What is expected → Which lines run from the line with "data' = Some (JInt (Z.of_nat (fst hits)))" through the line with "pose proof ci_substring_dec as dec." in the entries below? Print them exactly, both ends included, and nothing more.

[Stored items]
• • • •

Lemma judge_main_pass catalogue args w r w' :
  judge_main catalogue args w = (r, w') ->
  judge_pass (judge_load_tasks catalogue) args w w'
  /\ (j_keywords_only args = true -> forall x, r = Ok (Some x) -> x = 0%Q).
Proof.
  unfold judge_main, judge_load_results, bind at 1.
  destruct (select_results (j_tasks args) (result_files w)) as [sel|] eqn:Hsel.
  2: { intros [= <- <-]. split; [apply judge_pass_refl | congruence]. }
  destruct sel as [|item sel].
  { intros [= <- <-]. split; [apply judge_pass_refl | congruence]. }
  set (results := item :: sel) in *. unfold bind.
  destruct (for_each (judge_record (judge_load_tasks catalogue) args (length results))
                     (enumerate results) 0%Q w) as [r1 w1] eqn:Hloop.
  assert (Hitems : forall i name data, In (i, (name, data)) (enumerate results) ->
            cells w !! name = Some data /\ Py.has "error" data = false).
  { intros i name data Hin. apply In_enumerate in Hin.
    rewrite (select_results_filter _ _ _ Hsel) in Hin.
    apply filter_In in Hin as [Hin Hs]. split; [now apply In_result_files |].
    unfold selects in Hs. cbn [snd] in Hs.
    apply andb_true_iff in Hs as [Hs _]. now apply negb_true_iff in Hs. }
  destruct (judge_loop_pass _ _ _ _ _ Hitems _ _ _ _ (judge_pass_refl _ _ w) Hloop)
    as [Hp Hx].
  destruct r1 as [total | e]; intros [= <- <-]; (split; [exact Hp |]).
  - intros Hk x [= <-]. now apply (Hx Hk).
  - congruence.
Qed.

Lemma rewritten_measurements tasks args data data' :
  rewritten tasks args data data' ->
  forall k, k ∉ judging_fields -> Py.lookup k data' = Py.lookup k data.
Proof.
  intros [task [answer [_ Hd]]] k Hk. unfold judging_fields in Hk.
  repeat (apply not_elem_of_cons in Hk as [? Hk]).
  assert (Hkw : Py.lookup k (with_keywords task answer data) = Py.lookup k data)
    by (unfold with_keywords; now rewrite !lookup_set_ne).
  destruct (j_keywords_only args); [now subst |].
  destruct Hd as [score_data ->]. unfold with_score.
  now rewrite !lookup_set_ne.
Qed.

Lemma rewritten_keywords_only tasks args data data' :
  j_keywords_only args = true ->
  rewritten tasks args data data' ->
  forall k, k ∈ ["quality_score"; "quality_reasoning"; "judge_cost_usd"] ->
    Py.lookup k data' = Py.lookup k data.
Proof.
  intros Hk [task [answer [_ Hd]]] k Hin. rewrite Hk in Hd. subst data'.
  unfold with_keywords.
  repeat (apply elem_of_cons in Hin as [-> | Hin];
          [now rewrite !lookup_set_ne by discriminate |]).
  now apply elem_of_nil in Hin.
Qed.

Lemma rewritten_keyword_fields tasks args data data' :
  rewritten tasks args data data' ->
  exists task answer,
    judgeable tasks data task answer
    /\ let hits := count_keyword_hits answer (expected_answer_keywords task) in
       Py.lookup "keyword_hits" data' = Some (JInt (Z.of_nat (fst hits)))
       /\ Py.lookup "keyword_total" data'
          = Some (JInt (Z.of_nat (length (expected_answer_keywords task))))
       /\ Py.lookup "keyword_list" data' = Some (JArr (map JStr (snd hits))).
Proof.
  intros [task [answer [Hj Hd]]]. exists task, answer. split; [exact Hj |].
  assert (Hkw : forall d,
            (forall k, In k ["keyword_hits"; "keyword_total"; "keyword_list"] ->
               Py.lookup k d = Py.lookup k (with_keywords task answer data)) ->
            let hits := count_keyword_hits answer (expected_answer_keywords task) in
            Py.lookup "keyword_hits" d = Some (JInt (Z.of_nat (fst hits)))
            /\ Py.lookup "keyword_total" d
               = Some (JInt (Z.of_nat (length (expected_answer_keywords task))))
            /\ Py.lookup "keyword_list" d = Some (JArr (map JStr (snd hits)))).
  { intros d Hsame hits. rewrite !Hsame by (cbn; auto). unfold with_keywords.
    fold hits. split; [| split].
    - now rewrite !lookup_set_ne, lookup_set_eq by discriminate.
    - now rewrite !lookup_set_ne, lookup_set_eq by discriminate.
    - now rewrite lookup_set_eq. }
  apply Hkw. intros k Hk.
  destruct (j_keywords_only args); [now subst |].
  destruct Hd as [score_data ->]. unfold with_score.
  cbn in Hk. destruct Hk as [<- | [<- | [<- | []]]];
    now rewrite !lookup_set_ne by discriminate.
Qed.

Lemma count_keyword_hits_sublist text keywords :
  fst (count_keyword_hits text keywords)
  = length (snd (count_keyword_hits text keywords))
  /\ sublist (snd (count_keyword_hits text keywords)) keywords.
Proof.
  pose proof ci_substring_dec as dec.
  rewrite (@count_keyword_hits_filter text keywords (fun kw => dec kw text)).
  split; [reflexivity | apply sublist_filter].
Qed.

Lemma load_tasks_lookup catalogue t task :
  judge_load_tasks catalogue !! t = Some task -> In task catalogue /\ id task = t.
Proof.
  unfold judge_load_tasks.
  assert (Hgen : forall (m : gmap string Task),
            fold_left (fun m t => <[id t := t]> m) catalogue m !! t = Some task ->
            (In task catalogue /\ id task = t) \/ m !! t = Some task).
  { induction catalogue as [|t0 catalogue IH]; intros m Hm; [now right |].
    cbn [fold_left] in Hm. destruct (IH _ Hm) as [[Hin Hid] | Hl].
    - left. split; [now right | exact Hid].
    - apply lookup_insert_Some in Hl as [[Hid Heq] | [_ Hl]].
      + left. subst. split; [now left | reflexivity].
      + now right. }
  intros Hl. destruct (Hgen ∅ Hl) as [Hin | Hl']; [exact Hin |].
  rewrite lookup_empty in Hl'. discriminate.
Qed.

Lemma find_task_known tasks data task :
  find_task tasks data = Ok (Some task) ->
  exists t, Py.lookup "task_id" data = Some (JStr t) /\ tasks !! t = Some task.
Proof.
  unfold find_task.
  destruct (Py.lookup "task_id" data) as [[| | | |t| |]|]; try discriminate.
  intros [= Ht]. eauto.
Qed.

End JudgeLoop.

• • • •

Answer box →
       Py.lookup "keyword_hits" data' = Some (JInt (Z.of_nat (fst hits)))
       /\ Py.lookup "keyword_total" data'
          = Some (JInt (Z.of_nat (length (expected_answer_keywords task))))
       /\ Py.lookup "keyword_list" data' = Some (JArr (map JStr (snd hits))).
Proof.
  intros [task [answer [Hj Hd]]]. exists task, answer. split; [exact Hj |].
  assert (Hkw : forall d,
            (forall k, In k ["keyword_hits"; "keyword_total"; "keyword_list"] ->
               Py.lookup k d = Py.lookup k (with_keywords task answer data)) ->
            let hits := count_keyword_hits answer (expected_answer_keywords task) in
            Py.lookup "keyword_hits" d = Some (JInt (Z.of_nat (fst hits)))
            /\ Py.lookup "keyword_total" d
               = Some (JInt (Z.of_nat (length (expected_answer_keywords task))))
            /\ Py.lookup "keyword_list" d = Some (JArr (map JStr (snd hits)))).
  { intros d Hsame hits. rewrite !Hsame by (cbn; auto). unfold with_keywords.
    fold hits. split; [| split].
    - now rewrite !lookup_set_ne, lookup_set_eq by discriminate.
    - now rewrite !lookup_set_ne, lookup_set_eq by discriminate.
    - now rewrite lookup_set_eq. }
  apply Hkw. intros k Hk.
  destruct (j_keywords_only args); [now subst |].
  destruct Hd as [score_data ->]. unfold with_score.
  cbn in Hk. destruct Hk as [<- | [<- | [<- | []]]];
    now rewrite !lookup_set_ne by discriminate.
Qed.

Lemma count_keyword_hits_sublist text keywords :
  fst (count_keyword_hits text keywords)
  = length (snd (count_keyword_hits text keywords))
  /\ sublist (snd (count_keyword_hits text keywords)) keywords.
Proof.
  pose proof ci_substring_dec as dec.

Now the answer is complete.